GERONIMO, Okla_Like many other senior citizen nutrition sites in Southwest Oklahoma, the center in Geronimo is in danger of closing down.
The Delta Nutrition Program, which oversees Geronimo's site, announced last month that their center and several others were in danger of closing because of federal budget cuts. Geronimo's center sees about 18 seniors per day, which is not enough to keep it open. But some of the center's employees and the seniors who visit say they're still fighting for it.
Geronimo's nutrition center has been feeding local seniors since 1988. It's managed to stay open from grants and a $2 daily admission fee for visiting seniors. That $2 is all most of them can afford. The center just received a $3,800 ASCOG grant for the 2012-2013 fiscal year but center officials say they're worried that it may be their last.
Dorothy McNabb has been coming to Geronimo's nutrition center for the past two years. She said the women have become a part of her family. So when she heard that a place she calls her second home may close, she was worried.
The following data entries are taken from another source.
(** X9. When the child cannot be started, [tag] fails with the error of
    [Popen]: the only event is the attempt, nothing is written and nothing
    is printed. *)
Theorem X9_failed_start_is_passed_on
    (spawn : PopenCall -> Outcome Process) (o : Object)
    (sentences : Sentences) (encoding : str) (abbr : option str) (bin : str)
    (input : PyVal) (e : Exn) :
  _encoding o = Some encoding -> _abbr_list o = Some abbr ->
  _treetagger_bin o = Some bin ->
  prepare_input encoding sentences = Return input ->
  spawn (popen_call bin abbr) = Raise e ->
  result_of spawn o sentences = Raise e
  /\ events_of spawn o sentences = [EvPopen (popen_call bin abbr)].
Proof.
  intros He Ha Hb Hi Hs. unfold result_of, events_of, run_tag.
  rewrite (tag_eq spawn sentences o [] He Ha Hb), Hi. cbn zeta.
  rewrite Hs. split; reflexivity.
Qed.

Lemma X9_witness :
  prepare_input (u "utf-8") (OfStr (u "What")) = Return (VBytes (b "What"))
  /\ result_of no_exec Sample.english (OfStr (u "What"))
     = Raise (mkExn OSError [VStr (u "No such file or directory")])
  /\ events_of no_exec Sample.english (OfStr (u "What"))
     = [EvPopen (popen_call (u "/usr/bin/tree-tagger-english") None)].
Proof.
  assert (P : prepare_input (u "utf-8") (OfStr (u "What"))
              = Return (VBytes (b "What"))) by reflexivity.
  split; [exact P|].
  exact (X9_failed_start_is_passed_on no_exec Sample.english
           (OfStr (u "What")) eq_refl eq_refl eq_refl P eq_refl).
Defined.

(** X10. Output that is not valid UTF-8 is an error, not garbled text:
    when the child exits with status zero and its output does not decode,
    [tag] raises [UnicodeDecodeError] and returns no records, whatever
    encoding the object was configured with. *)
Theorem X10_undecodable_output_raises
    (spawn : PopenCall -> Outcome Process) (o : Object)
    (sentences : Sentences) (done : Completed) :
  child_finished spawn o sentences done ->
  returncode done = 0%Z ->
  utf8_decode (stdout done) = None ->
  result_of spawn o sentences
  = Raise (mkExn UnicodeDecodeError [VStr (u "utf-8"); VBytes (stdout done)]).
Proof.
  intros Hc Hrc Hd.
  destruct (run_tag_child_finished Hc) as (enc & log & He & Hrun).
  unfold result_of. rewrite Hrun, after_communicate_result, Hrc, Hd.
  reflexivity.
Qed.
"I was so upset, I just can't imagine us not having a place to go everyday. We would miss so much. The whole community, they were very saddened."
She said the center offers seniors a way to stay active and socialize. Not to mention, gain access to nutritious foods.
"It is not like I cook at home. Where, we would just have leftovers and leftovers of the same thing. You get a variety of food each day."
Site manager Joanie Sutton said the reason this center is on the chopping block is because not enough seniors are coming in each day. At least, not when compared to larger cities like Lawton but she said those figures are skewed.
"We are a smaller community. So my numbers are going to be low. Some of them still work over 60, so they can't make it up here from 8 to 1."
Sutton said that in the last year, at least five more seniors have been coming in per day. Time will tell if that increase will be enough to stay open. But for the Geronimo community, this center means everything.
"We do puzzles, we do painting, we do crafts, I started a library and they take books out. If the center wasn't here, I don't know what they would do. Some of them I would be afraid they would just pass on because they are not busy."
Sutton said she has been talking with the Geronimo City Council to come up with other ways to fund the center, such as grants and fundraisers.